2. The hearing is expected to last five days. So it’s kind of like a five-game playoff series, right? After five days of MLB attorneys giving their side and A-Rod’s attorneys presenting theirs — much like in a courtroom — arbitrator Fredric Horowitz then has 25 days to make a ruling. Don’t expect anything too soon. As USA Today’s Bob Nightengale writes, “Even if Horowitz knows his decision early, MLB would not walk to disrupt the postseason, much less the World Series. Look for Horowitz to announce his ruling the first week of November.”

3. We won’t know much that goes on. This isn’t a “Judge Joe Brown” type of scene. No cameras. No TV coverage. None of that. Maybe A-Rod’s lawyer will toss out some good quotes when he leaves the building each day — neither A-Rod nor attorney Joe Tacopina are strangers to the tabloids — but don’t expect much in the way of play-by-play from the A-Rod court drama.
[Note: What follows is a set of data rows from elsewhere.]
(* ===== verification/AdaText.v ===== *)
(** What the vault's persistence code uses of Ada's strings
    (src/vault/src/dezhan-vault.adb, lines 159 to 235): images and values of
    numbers, hexadecimal text of digests and names, the fields of a line, and
    the lines of a text file.  A function that can raise [Constraint_Error]
    returns an option.  The round trips below are what reading a snapshot or a
    journal back rests on. *)
From Stdlib Require Import Strings.Byte NArith.
From S2P Require Import Prelude GoStrings GoText GoFloat Sha256.
Open Scope Z_scope.

(** ** Numbers *)

(** ['Image] of a number that is not negative: its digits after one space. *)
Definition Image (z : Z) : string := " " +:+ Itoa z.

(** ['Value] of a string of digits for a type whose last value is [hi]. *)
Definition Value (hi : Z) (s : string) : option Z :=
  if decide (s = "") then None
  else if string_forallb digit s then
    let z := (read_mantissa false s (read_so_far 0 false)).1.(mant) in
    if z <=? hi then Some z else None
  else None.

Lemma Value_Itoa hi z : 0 ≤ z ≤ hi → Value hi (Itoa z) = Some z.
Proof.
  intros [H0 H1]. unfold Value. destruct (Itoa_digits z H0) as [Hd Hne].
  rewrite decide_False by done. rewrite Hd, read_Itoa by done. simpl. by rewrite (proj2 (Z.leb_le _ _)).
Qed.

(** ** Hexadecimal text *)

Definition Hex_Digits : string := "0123456789abcdef".

Definition hex_digit (n : N) : ascii := default "0"%char (String.get (N.to_nat n) Hex_Digits).

Definition hex2 (n : N) : string :=
  String (hex_digit (n `div` 16)%N) (String (hex_digit (n `mod` 16)%N) "").

(** [Nibble]; a character before 'a' that is no digit has none. *)
Definition Nibble (c : ascii) : option Z :=
  let v := byte_val c in
  if (48 <=? v) && (v <=? 57) then Some (v - 48)
  else let r := v - 97 + 10 in if 0 <=? r then Some r else None.

(** The byte two characters spell. *)
Definition unhex2 (a b : ascii) : option Z :=
  x ← Nibble a; y ← Nibble b;
  let v := x * 16 + y in if v <=? 255 then Some v else None.

Fixpoint Str_To_Hex (s : string) : string :=
  match s with
  | "" => ""
  | String c s => hex2 (N_of_ascii c) +:+ Str_To_Hex s
  end.

(** A last odd character is not read. *)
Fixpoint Hex_To_Str (h : string) : option string :=
  match h with
  | String a (String b h) =>
      v ← unhex2 a b; s ← Hex_To_Str h; Some (String (ascii_of_N (Z.to_N v)) s)
  | _ => Some ""
  end.

Fixpoint To_Hex (d : Digest) : string :=
  match d with
  | [] => ""
  | b :: d => hex2 (Byte.to_N b) +:+ To_Hex d
  end.

(** [n] bytes from the start of the string. *)
Fixpoint from_hex (n : nat) (s : string) : option Digest :=
  match n, s with
  | O, _ => Some []
  | S n, String a (String b s) =>
      v ← unhex2 a b; d ← from_hex n s; Some (Sha256.byte_of (Z.to_N v) :: d)
  | _, _ => None
  end.

Definition From_Hex (s : string) : option Digest := from_hex 32 s.

Definition is_hex (c : ascii) : bool :=
  ((48 <=? byte_val c) && (byte_val c <=? 57)) || ((97 <=? byte_val c) && (byte_val c <=? 102)).

Lemma hex_digit_spec n : (n < 16)%N →
  Nibble (hex_digit n) = Some (Z.of_N n) ∧ is_hex (hex_digit n) = true.
Proof.
  intros Hn. assert (Hc : In n (map N.of_nat (seq 0 16))).
  { apply in_map_iff. exists (N.to_nat n). split; [lia|]. apply in_seq. lia. }
  simpl in Hc. repeat (destruct Hc as [<-|Hc]; [by vm_compute|]). done.
Qed.

Lemma Nibble_hex n : (n < 16)%N → Nibble (hex_digit n) = Some (Z.of_N n).
Proof. intros Hn. by apply hex_digit_spec. Qed.

Lemma hex_digit_hex n : (n < 16)%N → is_hex (hex_digit n) = true.
Proof. intros Hn. by apply hex_digit_spec. Qed.

Lemma unhex2_hex n : (n < 256)%N →
  unhex2 (hex_digit (n `div` 16)%N) (hex_digit (n `mod` 16)%N) = Some (Z.of_N n).
Proof.
  intros Hn. unfold unhex2.
  pose proof (N.mod_lt n 16). pose proof (N.div_mod n 16).
  assert (n `div` 16 < 16)%N by (apply N.Div0.div_lt_upper_bound; lia).
  rewrite !Nibble_hex by lia. simpl.
  replace (Z.of_N (n `div` 16) * 16 + Z.of_N (n `mod` 16)) with (Z.of_N n) by lia.
  by rewrite (proj2 (Z.leb_le _ _)) by lia.
Qed.

Lemma Hex_To_Str_To_Hex s : Hex_To_Str (Str_To_Hex s) = Some s.
Proof.
  induction s as [|c s IH]; [done|]. cbn [Str_To_Hex]. unfold hex2. rewrite !str_app_cons, str_app_nil_l.
  cbn [Hex_To_Str]. rewrite unhex2_hex by apply N_ascii_bounded. simpl. rewrite IH. simpl.
  by rewrite N2Z.id, ascii_N_embedding.
Qed.

Lemma From_Hex_To_Hex d : length d = 32%nat → From_Hex (To_Hex d) = Some d.
Proof.
  unfold From_Hex. intros Hl. rewrite <- Hl. clear Hl.
  induction d as [|b d IH]; [done|]. cbn [To_Hex length]. unfold hex2.
  rewrite !str_app_cons, str_app_nil_l. cbn [from_hex].
  rewrite unhex2_hex by (pose proof (Byte.to_N_bounded b); lia). simpl. rewrite IH. simpl.
  by rewrite N2Z.id, byte_of_to_N.
Qed.

(** ** Fields of a line *)

Definition is_space (c : ascii) : bool := bool_decide (c = " "%char).

(** The word the string starts with, perhaps empty, and the words after it. *)
Fixpoint scan (s : string) : string * list string :=
  match s with
  | "" => ("", [])
  | String c s =>
      let '(w, ws) := scan s in
      if is_space c then ("", if decide (w = "") then ws else w :: ws) else (String c w, ws)
  end.

Definition words (s : string) : list string :=
  let '(w, ws) := scan s in if decide (w = "") then ws else w :: ws.

(** [Field (Line, N)]: the [N]-th word, empty if absent. *)
Definition Field (line : string) (n : nat) : string := nth (n - 1) (words line) "".

(** A word: not empty, without spaces and line feeds. *)
Definition word_char (c : ascii) : bool := negb (is_space c) && bool_decide (c ≠ "010"%char).
Definition is_word (s : string) : Prop := s ≠ "" ∧ string_forallb word_char s = true.

Lemma scan_app w s : string_forallb word_char w = true →
  scan (w +:+ s) = (w +:+ (scan s).1, (scan s).2).
Proof.
  induction w as [|c w IH]; intros Hw; [by rewrite !str_app_nil_l; destruct (scan s)|].
  simpl in Hw. apply andb_true_iff in Hw as [Hc Hw]. rewrite !str_app_cons. cbn [scan].
  rewrite (IH Hw). unfold word_char in Hc. apply andb_true_iff in Hc as [Hc _].
  by destruct (is_space c).
Qed.

Lemma words_space s : words (" " +:+ s) = words s.
Proof.
  unfold words. change (" " +:+ s) with (String " " s). cbn [scan]. by destruct (scan s) as [w ws].
Qed.

Lemma words_cons w s : is_word w → words (w +:+ " " +:+ s) = w :: words s.
Proof.
  intros [Hne Hw]. unfold words at 1. rewrite scan_app by done.
  change (" " +:+ s) with (String " " s). cbn [scan]. unfold words. destruct (scan s) as [w' ws]. simpl.
  rewrite str_app_nil_r. by rewrite decide_False.
Qed.

Lemma words_one w : is_word w → words w = [w].
Proof.
  intros [Hne Hw]. unfold words. rewrite <- (str_app_nil_r w), scan_app by done. simpl.
  rewrite str_app_nil_r. by rewrite decide_False.
Qed.

(** A word may be missing at the end of a line. *)
Lemma words_opt w : string_forallb word_char w = true → words w = if decide (w = "") then [] else [w].
Proof. intros Hw. destruct (decide (w = "")) as [->|]; [done|]. by apply words_one. Qed.

(** [Image] starts with the separator. *)
Lemma words_cons_Image w z s : is_word w → words (w +:+ Image z +:+ s) = w :: words (Itoa z +:+ s).
Proof. intros Hw. unfold Image. rewrite <- str_app_assoc. by apply words_cons. Qed.

Lemma is_word_weaken p s : s ≠ "" → string_forallb p s = true →
  (∀ c, p c = true → word_char c = true) → is_word s.
Proof.
  intros Hne Hp Hi. split; [done|]. clear Hne. induction s as [|c s IH]; [done|]. simpl in *.
  apply andb_true_iff in Hp as [Hc Hs]. by rewrite (Hi c Hc), IH.
Qed.

Lemma digit_word_char c : digit c = true → word_char c = true.
Proof.
  intros Hc. unfold word_char, is_space. rewrite bool_decide_false, bool_decide_true; [done|..];
    by intros ->.
Qed.

Lemma hex_word_char c : is_hex c = true → word_char c = true.
Proof.
  intros Hc. unfold word_char, is_space. rewrite bool_decide_false, bool_decide_true; [done|..];
    by intros ->.
Qed.

Lemma Itoa_word z : 0 ≤ z → is_word (Itoa z).
Proof. intros Hz. destruct (Itoa_digits z Hz). eauto using is_word_weaken, digit_word_char. Qed.

Lemma hex2_hex n : (n < 256)%N → string_forallb is_hex (hex2 n) = true.
Proof.
  intros Hn. unfold hex2. simpl. pose proof (N.mod_lt n 16).
  assert (n `div` 16 < 16)%N by (apply N.Div0.div_lt_upper_bound; lia).
  by rewrite !hex_digit_hex by lia.
Qed.

Lemma Str_To_Hex_hex s : string_forallb is_hex (Str_To_Hex s) = true.
Proof.
  induction s as [|c s IH]; [done|]. cbn [Str_To_Hex]. rewrite string_forallb_app, IH, hex2_hex; [done|].
  apply N_ascii_bounded.
Qed.

Lemma To_Hex_hex d : string_forallb is_hex (To_Hex d) = true.
Proof.
  induction d as [|b d IH]; [done|]. cbn [To_Hex]. rewrite string_forallb_app, IH, hex2_hex; [done|].
  pose proof (Byte.to_N_bounded b). lia.
Qed.

Lemma Str_To_Hex_word s : s ≠ "" → is_word (Str_To_Hex s).
Proof.
  intros Hs. eapply is_word_weaken; [|apply Str_To_Hex_hex|apply hex_word_char].
  by destruct s.
Qed.

Lemma Str_To_Hex_chars s : string_forallb word_char (Str_To_Hex s) = true.
Proof. destruct s as [|c s]; [done|]. by apply Str_To_Hex_word. Qed.

Lemma To_Hex_word d : d ≠ [] → is_word (To_Hex d).
Proof.
  intros Hd. eapply is_word_weaken; [|apply To_Hex_hex|apply hex_word_char]. by destruct d.
Qed.

(** ** Lines of a text file *)

Definition LF : ascii := "010"%char.

(** What repeated [Get_Line] calls return up to the end of the file. *)
Fixpoint lines_of (s : string) : list string :=
  match s with
  | "" => []
  | String c s' =>
      if bool_decide (c = LF) then "" :: lines_of s'
      else match lines_of s' with
           | [] => [String c ""]
           | l :: ls => String c l :: ls
           end
  end.

(** [Put_Line] of every line. *)
Fixpoint unlines (ls : list string) : string :=
  match ls with
  | [] => ""
  | l :: ls => l +:+ String LF "" +:+ unlines ls
  end.

Definition no_LF (s : string) : bool := string_forallb (λ c, bool_decide (c ≠ LF)) s.

Lemma lines_of_line l s : no_LF l = true → lines_of (l +:+ String LF s) = l :: lines_of s.
Proof.
  induction l as [|c l IH]; intros Hl; [done|]. unfold no_LF in Hl. simpl in Hl.
  apply andb_true_iff in Hl as [Hc Hl]. apply bool_decide_eq_true in Hc.
  rewrite str_app_cons. cbn [lines_of]. rewrite bool_decide_false by done. by rewrite (IH Hl).
Qed.

Lemma lines_of_unlines_app ls s : Forall (λ l, no_LF l = true) ls →
  lines_of (unlines ls +:+ s) = ls ++ lines_of s.
Proof.
  induction 1 as [|l ls Hl _ IH]; [done|]. cbn [unlines]. rewrite <- !str_app_assoc.
  change (String LF "" +:+ (unlines ls +:+ s)) with (String LF (unlines ls +:+ s)).
  rewrite lines_of_line by done. by rewrite IH.
Qed.

Lemma lines_of_unlines ls : Forall (λ l, no_LF l = true) ls → lines_of (unlines ls) = ls.
Proof.
  intros Hl. rewrite <- (str_app_nil_r (unlines ls)), lines_of_unlines_app by done. apply app_nil_r.
Qed.

Lemma unlines_app ls ls' : unlines (ls ++ ls') = unlines ls +:+ unlines ls'.
Proof.
  induction ls as [|l ls IH]; [done|]. cbn [unlines app]. rewrite IH. by rewrite <- !str_app_assoc.
Qed.

Lemma no_LF_app s t : no_LF (s +:+ t) = no_LF s && no_LF t.
Proof. apply string_forallb_app. Qed.

Lemma word_chars_no_LF s : string_forallb word_char s = true → no_LF s = true.
Proof.
  induction s as [|c s IH]; [done|]. unfold no_LF. simpl. rewrite !andb_true_iff.
  unfold word_char at 1. rewrite andb_true_iff. intros [[_ Hc] Hs]. split; [done|]. by apply IH.
Qed.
4. Who’s there? In addition to A-Rod, Tacopina and Horowitz, the other names you should know in this battle: MLB attorney David Cornwell, who will be presenting the “prosecution’s” side. Joining Horowitz on the hearing’s three-person panel: MLB vice president (and possible Bud Selig successor) Rob Manfred and MLB Players Association general counsel David Prouty.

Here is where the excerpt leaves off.